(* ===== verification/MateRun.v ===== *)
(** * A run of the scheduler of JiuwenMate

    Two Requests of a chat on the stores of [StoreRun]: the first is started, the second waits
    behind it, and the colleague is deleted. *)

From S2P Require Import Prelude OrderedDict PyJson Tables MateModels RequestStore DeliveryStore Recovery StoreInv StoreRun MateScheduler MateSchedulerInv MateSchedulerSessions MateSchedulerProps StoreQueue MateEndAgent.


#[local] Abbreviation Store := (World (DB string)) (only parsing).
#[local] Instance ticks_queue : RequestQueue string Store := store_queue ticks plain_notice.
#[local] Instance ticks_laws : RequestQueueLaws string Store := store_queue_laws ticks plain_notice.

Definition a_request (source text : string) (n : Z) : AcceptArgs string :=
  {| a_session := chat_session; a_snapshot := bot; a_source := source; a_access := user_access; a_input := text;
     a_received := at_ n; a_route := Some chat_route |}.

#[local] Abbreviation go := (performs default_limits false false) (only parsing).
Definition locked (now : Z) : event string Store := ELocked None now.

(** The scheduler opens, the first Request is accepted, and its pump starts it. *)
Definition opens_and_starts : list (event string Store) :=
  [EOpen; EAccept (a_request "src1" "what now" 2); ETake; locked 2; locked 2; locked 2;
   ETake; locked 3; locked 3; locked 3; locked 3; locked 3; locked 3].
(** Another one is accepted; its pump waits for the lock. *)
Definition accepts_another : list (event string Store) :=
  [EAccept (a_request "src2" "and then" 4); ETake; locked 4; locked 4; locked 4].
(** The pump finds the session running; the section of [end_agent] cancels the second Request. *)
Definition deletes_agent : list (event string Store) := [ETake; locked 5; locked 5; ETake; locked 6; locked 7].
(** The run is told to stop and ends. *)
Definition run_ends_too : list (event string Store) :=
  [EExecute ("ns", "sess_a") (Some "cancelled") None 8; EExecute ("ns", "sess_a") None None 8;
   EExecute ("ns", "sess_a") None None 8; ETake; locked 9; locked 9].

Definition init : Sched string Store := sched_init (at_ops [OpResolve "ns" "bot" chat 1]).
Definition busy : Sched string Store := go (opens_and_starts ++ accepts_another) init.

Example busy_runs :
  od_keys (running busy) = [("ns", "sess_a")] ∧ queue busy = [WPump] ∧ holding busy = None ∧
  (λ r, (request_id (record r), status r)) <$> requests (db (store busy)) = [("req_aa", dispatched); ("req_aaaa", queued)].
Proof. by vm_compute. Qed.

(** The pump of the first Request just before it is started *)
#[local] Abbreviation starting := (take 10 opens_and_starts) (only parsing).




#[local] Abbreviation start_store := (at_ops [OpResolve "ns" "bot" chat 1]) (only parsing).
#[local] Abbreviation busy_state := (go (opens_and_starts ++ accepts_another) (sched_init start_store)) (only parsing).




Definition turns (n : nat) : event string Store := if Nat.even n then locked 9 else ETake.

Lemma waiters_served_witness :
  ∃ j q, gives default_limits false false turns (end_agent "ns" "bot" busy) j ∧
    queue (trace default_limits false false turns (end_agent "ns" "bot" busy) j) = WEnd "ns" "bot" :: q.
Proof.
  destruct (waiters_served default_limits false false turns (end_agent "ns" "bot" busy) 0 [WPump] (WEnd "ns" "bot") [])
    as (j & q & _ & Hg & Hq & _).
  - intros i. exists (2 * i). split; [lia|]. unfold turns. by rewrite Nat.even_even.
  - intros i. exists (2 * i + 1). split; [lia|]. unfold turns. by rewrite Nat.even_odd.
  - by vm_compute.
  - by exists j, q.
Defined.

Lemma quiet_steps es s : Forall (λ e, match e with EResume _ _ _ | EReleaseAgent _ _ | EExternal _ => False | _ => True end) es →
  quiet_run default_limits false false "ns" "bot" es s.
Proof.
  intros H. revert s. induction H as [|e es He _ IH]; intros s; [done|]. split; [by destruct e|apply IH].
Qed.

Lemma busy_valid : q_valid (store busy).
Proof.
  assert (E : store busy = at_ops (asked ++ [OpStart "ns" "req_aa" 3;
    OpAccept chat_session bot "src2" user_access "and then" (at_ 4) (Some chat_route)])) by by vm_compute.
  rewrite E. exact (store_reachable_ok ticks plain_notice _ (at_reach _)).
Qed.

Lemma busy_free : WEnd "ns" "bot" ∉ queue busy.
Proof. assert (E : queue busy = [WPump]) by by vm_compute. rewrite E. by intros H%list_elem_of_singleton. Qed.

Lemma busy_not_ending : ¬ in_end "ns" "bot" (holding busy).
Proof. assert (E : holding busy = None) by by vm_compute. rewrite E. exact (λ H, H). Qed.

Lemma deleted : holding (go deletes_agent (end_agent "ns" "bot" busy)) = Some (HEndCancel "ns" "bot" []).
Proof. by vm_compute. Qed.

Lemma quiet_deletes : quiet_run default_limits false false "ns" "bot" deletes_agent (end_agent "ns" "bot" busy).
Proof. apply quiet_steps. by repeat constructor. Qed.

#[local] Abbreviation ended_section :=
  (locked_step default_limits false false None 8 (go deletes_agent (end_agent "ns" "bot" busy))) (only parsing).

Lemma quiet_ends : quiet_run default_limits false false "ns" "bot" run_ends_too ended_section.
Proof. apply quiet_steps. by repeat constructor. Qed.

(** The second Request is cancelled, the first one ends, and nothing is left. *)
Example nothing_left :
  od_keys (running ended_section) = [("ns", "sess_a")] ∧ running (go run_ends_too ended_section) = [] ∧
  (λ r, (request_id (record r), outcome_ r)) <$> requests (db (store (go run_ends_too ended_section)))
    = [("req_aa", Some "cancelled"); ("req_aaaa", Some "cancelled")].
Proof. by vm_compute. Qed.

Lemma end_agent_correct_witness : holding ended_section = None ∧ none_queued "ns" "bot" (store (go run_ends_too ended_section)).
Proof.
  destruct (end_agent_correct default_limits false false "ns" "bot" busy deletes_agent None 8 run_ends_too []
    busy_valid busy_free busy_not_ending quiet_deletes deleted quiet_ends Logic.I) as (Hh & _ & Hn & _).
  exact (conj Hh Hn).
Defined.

════════

* [AIM OF THE TASK] Word for word, please print every line from the beginning of the records to the line bearing "behind it, and", counting both ends and stopping there.

* [OUTPUT OF THE TASK]
(* ===== verification/MateRun.v ===== *)
(** * A run of the scheduler of JiuwenMate

    Two Requests of a chat on the stores of [StoreRun]: the first is started, the second waits
    behind it, and the colleague is deleted. *)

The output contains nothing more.